A/N: This chapter was a complete bear. I rewrote it I don't even know how many times, and I'm still not entirely happy with it. But it's done, and it's not horrible, and it gets me to where I'm going next, so what the hell.
The rumors lead him to Whiterun. The Civil War is steadily becoming less of a nuisance and more of a legitimate danger; although Ulfric's assault had ultimately failed, Ondolemar muses as he trudges the last few meters to the city gates, he ponders if Solitude would be able to withstand such a ferocious onslaught.

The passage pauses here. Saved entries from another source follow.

(** * isupipe (ISUCON13 web application): ranking, moderation and icon cache

    A shallow embedding of the Go handlers that compute the statistics
    ranking ([getUserStatisticsHandler], [getLivestreamStatisticsHandler]),
    of the livecomment handlers ([postLivecommentHandler],
    [moderateHandler]) and of the icon hash cache ([IconHashCache],
    [getIconHandler]), with the properties of the specification stated
    and proved (or refuted) against them.  The embedding then covers
    [GetPaymentResult], [verifyUserSessionWithUserID],
    [postReactionHandler], [postIconHandler], [getLivecommentsHandler]
    with [fillLivecommentResponses], [getNgwords] and the totals of
    [getUserStatisticsHandler]; Part III proves properties that the
    code of all these handlers shows.

    Conventions:
    - a Go [int64] is a [Z]; arithmetic on it wraps around ([Int64.add]);
    - a Go [string] is a [string] of bytes, compared byte-wise;
    - a Go [map] is a [gmap]; a missing key reads as the zero value;
    - the relational store is a record of tables (lists of rows); a query
      is a function of the tables; a statement that can fail takes its
      failure from an explicit environment of faults. *)

From Stdlib Require Import ZArith Lia.
From stdpp Require Import base decidable option list sorting gmap strings.

Local Open Scope Z_scope.

(** * Part I: the program *)

(** ** Go [int64] *)

Module Int64.

Definition min_int : Z := - 2 ^ 63.
Definition max_int : Z := 2 ^ 63 - 1.

(** Two's complement wrap-around of an unbounded integer. *)
Definition wrap (z : Z) : Z := (z + 2 ^ 63) mod 2 ^ 64 - 2 ^ 63.

Definition in_range (z : Z) : Prop := min_int <= z <= max_int.

(** [x + y] on [int64]. *)
Definition add (x y : Z) : Z := wrap (x + y).

#[global] Instance in_range_dec z : Decision (in_range z).
Proof. unfold in_range. apply _. Defined.

End Int64.

(** ** Go [strings.Contains]

    [strings.Contains(s, substr)] reports whether [substr] occurs in [s];
    the comparison is on bytes, so it is case-sensitive, and the empty
    string occurs in every string. *)

Fixpoint strings_Contains (s substr : string) : bool :=
  if String.prefix substr s then true
  else match s with
       | EmptyString => false
       | String _ s' => strings_Contains s' substr
       end.

(** ** Tie-break keys

    [LivestreamRanking.Less] compares [int64] ids with [<];
    [UserRanking.Less] compares names with Go's [<] on strings, which is
    the lexicographic order on bytes. *)

Class KeyOrder {K : Type} (key_ltb : K -> K -> bool) : Prop := {
  key_ltb_irrefl : forall k, key_ltb k k = false;
  key_ltb_trans : forall a b c,
    key_ltb a b = true -> key_ltb b c = true -> key_ltb a c = true;
  key_ltb_total : forall a b,
    key_ltb a b = false -> key_ltb b a = false -> a = b
}.

(** ** Ranking entries and [sort.Interface]

    [LivestreamRankingEntry] and [UserRankingEntry] have the same shape:
    a tie-break key ([LivestreamID] or [Username]) and a [Score]. *)

Record RankingEntry (K : Type) : Type := mkEntry { Key : K; Score : Z }.
Arguments mkEntry {K} _ _.
Arguments Key {K} _.
Arguments Score {K} _.

#[global] Instance RankingEntry_eq_dec {K} `{EqDecision K} : EqDecision (RankingEntry K).
Proof. solve_decision. Defined.

Definition LivestreamRankingEntry : Type := RankingEntry Z.
Definition UserRankingEntry : Type := RankingEntry string.
Definition LivestreamID (e : LivestreamRankingEntry) : Z := Key e.
Definition Username (e : UserRankingEntry) : string := Key e.

Section Ranking.
Context {K : Type} `{EqDecision K}.
Variable key_ltb : K -> K -> bool.

(** [Less(i, j)] of [LivestreamRanking] and of [UserRanking]. *)
Definition Less (ri rj : RankingEntry K) : bool :=
  if Score ri =? Score rj then key_ltb (Key ri) (Key rj)
  else Score ri <? Score rj.

(** [sort.Sort(ranking)]: the slice is rearranged so that no element is
    [Less] than an element standing before it.  The library's algorithm
    is modelled by an insertion sort; [sort_Sort_unique] shows that the
    result does not depend on the algorithm. *)
Fixpoint sort_insert (x : RankingEntry K) (l : list (RankingEntry K))
  : list (RankingEntry K) :=
  match l with
  | [] => [x]
  | y :: l' => if Less x y then x :: y :: l' else y :: sort_insert x l'
  end.

Fixpoint sort_Sort (l : list (RankingEntry K)) : list (RankingEntry K) :=
  match l with
  | [] => []
  | x :: l' => sort_insert x (sort_Sort l')
  end.

(** The rank loop of both handlers:
    [rank := 1; for i := len(ranking)-1; i >= 0; i-- {
       if ranking[i].key == target { break }; rank++ }].
    [walk] is the part of the slice not yet visited, last index first. *)
Fixpoint rank_loop (target : K) (walk : list (RankingEntry K)) (rank : Z) : Z :=
  match walk with
  | [] => rank
  | entry :: rest =>
      if decide (Key entry = target) then rank
      else rank_loop target rest (Int64.add rank 1)
  end.

(** [sort.Sort(ranking)] followed by the rank loop. *)
Definition compute_rank (target : K) (ranking : list (RankingEntry K)) : Z :=
  rank_loop target (reverse (sort_Sort ranking)) 1.

(** What [sort.Sort] establishes between an element and a later one. *)
Definition not_after (a b : RankingEntry K) : Prop := Less b a = false.

(** Number of entries of [l] that [Less] places strictly after [e]. *)
Definition count_above (e : RankingEntry K) (l : list (RankingEntry K)) : nat :=
  length (filter (fun x => Less e x = true) l).

End Ranking.

(** The two instances of the source. *)
Definition LivestreamRanking_Less
  : LivestreamRankingEntry -> LivestreamRankingEntry -> bool := Less Z.ltb.
Definition UserRanking_Less
  : UserRankingEntry -> UserRankingEntry -> bool := Less String.ltb.

(** ** HTTP replies

    What a handler hands back to echo: [echo.NewHTTPError(status, msg)],
    [c.JSON(status, body)], [c.NoContent(status)],
    [c.Blob(status, contentType, bytes)], [c.File(path)], or a run-time
    panic (a nil pointer dereference).  The text that the source appends to a
    message from the driver's error ([err.Error()]) is not part of the
    model: a message is its fixed prefix. *)

Inductive Reply (B : Type) : Type :=
| HTTPError (status : Z) (message : string)
| JSON (status : Z) (body : B)
| NoContent (status : Z)
| Blob (status : Z) (contentType : string) (b : string)
| File (file : string)
| Panic.
Arguments HTTPError {B} _ _.
Arguments JSON {B} _ _.
Arguments NoContent {B} _.
Arguments Blob {B} _ _ _.
Arguments File {B} _.
Arguments Panic {B}.

Definition StatusOK : Z := 200.
Definition StatusCreated : Z := 201.
Definition StatusNotModified : Z := 304.
Definition StatusBadRequest : Z := 400.
Definition StatusUnauthorized : Z := 401.
Definition StatusForbidden : Z := 403.
Definition StatusNotFound : Z := 404.
Definition StatusInternalServerError : Z := 500.

(** ** Rows of the tables *)

Module UserModel.
Record t : Type := mk {
  ID : Z; Name : string; DisplayName : string; Description : string;
  HashedPassword : string }.
#[global] Instance eq_dec : EqDecision t.
Proof. solve_decision. Defined.
End UserModel.

(** Modelled from the spec: the declaration of [LivestreamModel] is not
    among the sources; the handlers read its columns [id] and [user_id]
    ("Livestream: id, owner user id, title/metadata"). *)
Module LivestreamModel.
Record t : Type := mk { ID : Z; UserID : Z }.
#[global] Instance eq_dec : EqDecision t.
Proof. solve_decision. Defined.
End LivestreamModel.

Module ReactionModel.
Record t : Type := mk {
  ID : Z; EmojiName : string; UserID : Z; LivestreamID : Z; CreatedAt : Z }.
#[global] Instance eq_dec : EqDecision t.
Proof. solve_decision. Defined.
End ReactionModel.

Module LivecommentModel.
Record t : Type := mk {
  ID : Z; UserID : Z; LivestreamID : Z; Comment : string; Tip : Z;
  CreatedAt : Z; IsDeleted : bool }.
#[global] Instance eq_dec : EqDecision t.
Proof. solve_decision. Defined.
End LivecommentModel.

Module NGWord.
Record t : Type := mk {
  ID : Z; UserID : Z; LivestreamID : Z; Word : string; CreatedAt : Z }.
#[global] Instance eq_dec : EqDecision t.
Proof. solve_decision. Defined.
End NGWord.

The walls are in shambles, the watchtowers destroyed and splintered along the road. The blood is still wet on the cobblestone, splattered and dripping against the crumbling stone walls, and he wonders if any of it is hers. He knows the city still stands solely because she had defended it. The whispers were flying about the holds; her dragon, her Voice, her magic. Without her, Whiterun would be nothing but rubble. He is sure Elenwen is bursting into flame somewhere.
He stops at the gate, careful to keep his face hidden inside the hood of his cloak. He has had far too many close calls in the past months due to his carelessness to believe he is as unknown as he originally thought. Innkeeper's he had never seen in his life had known him, and had died for that knowledge.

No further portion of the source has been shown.